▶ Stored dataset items
(** CORS injection changes nothing of a reply but its access-control headers.  A
    reply without a head, or whose head is not UTF-8, is returned as it is.  Of any other the
    body is kept byte for byte, and the lines of the new head are the status line, the
    reply's other headers in their order, and then the headers for this origin, which are
    the only access-control headers left. *)
Theorem cors_injection (response head body : bytes) (origin : str) (Hb : bytes_ok response)
  (Hsplit : split_once CRLF2 response = Some (head, body)) (Ho : str_ok origin) (Hf : crlf_free origin) :
  match from_utf8 head with
  | None => inject_cors_response_headers response origin = response
  | Some s => exists head' s', inject_cors_response_headers response origin = head' ++ CRLF2 ++ body /\
      from_utf8 head' = Some s' /\ split_pat (length s') CRLF s' = cors_head s origin /\
      filter (fun l => is_cors_line l = true) (tail (cors_head s origin)) = take 5 (cors_lines origin)
  end.
Proof.
  pose proof (split_once_Some _ _ _ _ Hsplit) as E. unfold inject_cors_response_headers. rewrite Hsplit.
  destruct (from_utf8 head) as [s|] eqn:Es.
  - assert (str_ok s) as Hs by (subst response; apply Forall_app in Hb as [Hb _]; by apply from_utf8_inv in Es as [? _]).
    rewrite (inject_joined head origin s Es (split_pat_ne _ _ _)).
    destruct (cors_head_ok s origin Hs Ho Hf) as [H1 H2]. destruct (cors_head_last s origin) as [ls Els]. rewrite Els in *.
    apply Forall_app in H1 as [H1 H1'], H2 as [H2 H2']. apply Forall_cons in H1' as [H1' _], H2' as [H2' _].
    set (t := (ls ≫= (fun l => l ++ CRLF)) ++ vary_line). exists (as_bytes t), t. split_and!.
    + rewrite bind_app, bind_singleton. change CRLF2 with (CRLF ++ CRLF). unfold t.
      rewrite !as_bytes_app, <- !app_assoc. reflexivity.
    + apply from_utf8_as_bytes. apply Forall_app. split; [by apply str_ok_bind|done].
    + apply split_joined; [done|done|]. unfold t. rewrite length_app. pose proof (crlf_bind_length ls). lia.
    + rewrite <- Els. apply cors_only_ours.
  - unfold inject_cors_into_head. rewrite strip_suffix_app. cbn [from_option id]. by rewrite Es.
Qed.

(** A reply whose wildcard is replaced. *)
Lemma cors_injection_witness : exists head' s',
  inject_cors_response_headers (lit "HTTP/1.1 200 OK" ++ CRLF ++ lit "Access-Control-Allow-Origin: *" ++ CRLF ++ lit "X: 1" ++ CRLF2 ++ [200])
    (lit "https://a.b") = head' ++ CRLF2 ++ [200] /\
  from_utf8 head' = Some s' /\
  split_pat (length s') CRLF s' = [lit "HTTP/1.1 200 OK"; lit "X: 1"] ++ cors_lines (lit "https://a.b").
Proof.
  destruct (cors_injection (lit "HTTP/1.1 200 OK" ++ CRLF ++ lit "Access-Control-Allow-Origin: *" ++ CRLF ++ lit "X: 1" ++ CRLF2 ++ [200])
    (lit "HTTP/1.1 200 OK" ++ CRLF ++ lit "Access-Control-Allow-Origin: *" ++ CRLF ++ lit "X: 1") [200] (lit "https://a.b"))
    as (head' & s' & E & F & G & _).
  - apply Forall_forall. intros c Hc. unfold is_u8. revert c Hc. apply Forall_forall. by apply (bool_decide_unpack _).
  - reflexivity.
  - repeat constructor; unfold char_ok; lia.
  - crlf_free_lit.
  - exists head', s'. split_and!; [exact E|exact F|exact G].
Defined.

(** ** Plain HTTP and the routing policies *)

(** The effects of a client's connection, without the state left behind. *)
Definition client_effects (r : option (res (list Effect * (RewriteCtx * Tables)) ReqErr)) : option (res (list Effect) ReqErr) :=
  match r with
  | Some (Ok (l, _)) => Some (Ok l)
  | Some (Err e) => Some (Err e)
  | Some Panic => Some Panic
  | None => None
  end.

(** A plain-HTTP request through the proxy port is relayed by Apps Script whenever a
    relay client exists, whatever the routing configuration: outside Drive mode the effects
    are the same under every context, so [passthrough_hosts] (which wins over every other
    path for a CONNECT) and, in full mode, the tunnel multiplexer (which all traffic is said
    to go through) are not consulted. *)
Theorem plain_http_policy_blind relay (w : World) (c1 c2 : RewriteCtx) (t : Tables) (has_drive : bool)
    (unreachable : option (str -> Z -> bool)) (st st1 : Stream) (head leftover : bytes) (m target version : str) (hs : headers_t)
  (Hr : read_http_head (S (stream_size st)) [] st = Some (Ok (HeadGot head leftover, st1)))
  (Hp : parse_request_head head = Some (m, target, version, hs)) (Hm : m <> lit "CONNECT")
  (H1 : rc_mode c1 <> Drive) (H2 : rc_mode c2 <> Drive) :
  client_effects (handle_http_client relay w c1 t true has_drive unreachable st)
  = client_effects (handle_http_client relay w c2 t true has_drive unreachable st) /\
  client_effects (handle_http_client relay w c1 t true has_drive unreachable st) = do_plain_http relay head leftover st1.
Proof.
  assert (eq_ignore_ascii_case m (lit "CONNECT") = false) as Hc.
  { pose proof (parsed_method _ _ _ _ _ Hp) as Hv. revert Hv Hm. unfold is_valid_http_method. rewrite existsb_elem.
    intros (x & Hx & ->%bool_decide_eq_true). repeat (apply elem_of_cons in Hx as [->|Hx]; [by vm_compute|]). by apply elem_of_nil in Hx. }
  assert (forall c, rc_mode c <> Drive ->
    client_effects (handle_http_client relay w c t true has_drive unreachable st) = do_plain_http relay head leftover st1) as H.
  { intros c Hd. unfold handle_http_client. rewrite Hr, Hp, Hc. rewrite bool_decide_eq_false_2 by done.
    by destruct (do_plain_http relay head leftover st1) as [[l|e|]|]. }
  split; [by rewrite !H|by apply H].
Qed.

(** A GET for a pass-through host in full mode. *)
Lemma plain_http_policy_blind_witness :
  client_effects (handle_http_client (fun _ _ _ _ => []) example_world
    (mkRewrite [] [] ∅ None Full false [] [] false [lit "h.io"] false false [] [] None false true true false) (mkTables (mkBypassState ∅ None) ∅)
    true false (Some (fun _ _ => false)) [RdBytes (lit "GET http://h.io/ HTTP/1.1" ++ CRLF2)])
  = Some (Ok [ERelayRange (lit "GET") (lit "http://h.io/") [] None]).
Proof.
  destruct (plain_http_policy_blind (fun _ _ _ _ => []) example_world
    (mkRewrite [] [] ∅ None Full false [] [] false [lit "h.io"] false false [] [] None false true true false)
    (mkRewrite [] [] ∅ None Full false [] [] false [lit "h.io"] false false [] [] None false true true false) (mkTables (mkBypassState ∅ None) ∅)
    false (Some (fun _ _ => false)) [RdBytes (lit "GET http://h.io/ HTTP/1.1" ++ CRLF2)] []
    (lit "GET http://h.io/ HTTP/1.1" ++ CRLF2) [] (lit "GET") (lit "http://h.io/") (lit "HTTP/1.1") []) as [_ H].
  - vm_compute. reflexivity.
  - vm_compute. reflexivity.
  - discriminate.
  - discriminate.
  - discriminate.
  - rewrite H. vm_compute. reflexivity.
Defined.

(** ** Bytes behind a CONNECT *)

(** The bytes a client sends right behind its CONNECT, in the same read as the head,
    reach no tunnel: the dispatcher is given the socket only, so a first flight sent without
    waiting for the proxy's answer is lost, and the route is the one of an empty stream. *)
Theorem connect_payload_lost :
  let run first := client_effects (handle_http_client (fun _ _ _ _ => []) example_world
    (mkRewrite [] [] ∅ None Full false [] [] false [] false false [] [] None false true true false) (mkTables (mkBypassState ∅ None) ∅)
    true false (Some (fun _ _ => false)) first) in
  run [RdBytes (lit "CONNECT h.io:443 HTTP/1.1" ++ CRLF2 ++ [22; 3; 1]); RdBytes [7]]
  = Some (Ok [EWrite reply_200_connect; EDispatch (RFull [RdBytes [7]])]) /\
  run [RdBytes (lit "CONNECT h.io:443 HTTP/1.1" ++ CRLF2); RdBytes [22; 3; 1]; RdBytes [7]]
  = Some (Ok [EWrite reply_200_connect; EDispatch (RFull [RdBytes [22; 3; 1]; RdBytes [7]])]).
Proof. cbn zeta. split; vm_compute; reflexivity. Qed.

▶ Exercise description
Begin with the line that contains "true false (Some (fun _ _ => false)) first)" and print each line exactly until the data ends, including the last line.

▶ Task result
    true false (Some (fun _ _ => false)) first) in
  run [RdBytes (lit "CONNECT h.io:443 HTTP/1.1" ++ CRLF2 ++ [22; 3; 1]); RdBytes [7]]
  = Some (Ok [EWrite reply_200_connect; EDispatch (RFull [RdBytes [7]])]) /\
  run [RdBytes (lit "CONNECT h.io:443 HTTP/1.1" ++ CRLF2); RdBytes [22; 3; 1]; RdBytes [7]]
  = Some (Ok [EWrite reply_200_connect; EDispatch (RFull [RdBytes [22; 3; 1]; RdBytes [7]])]).
Proof. cbn zeta. split; vm_compute; reflexivity. Qed.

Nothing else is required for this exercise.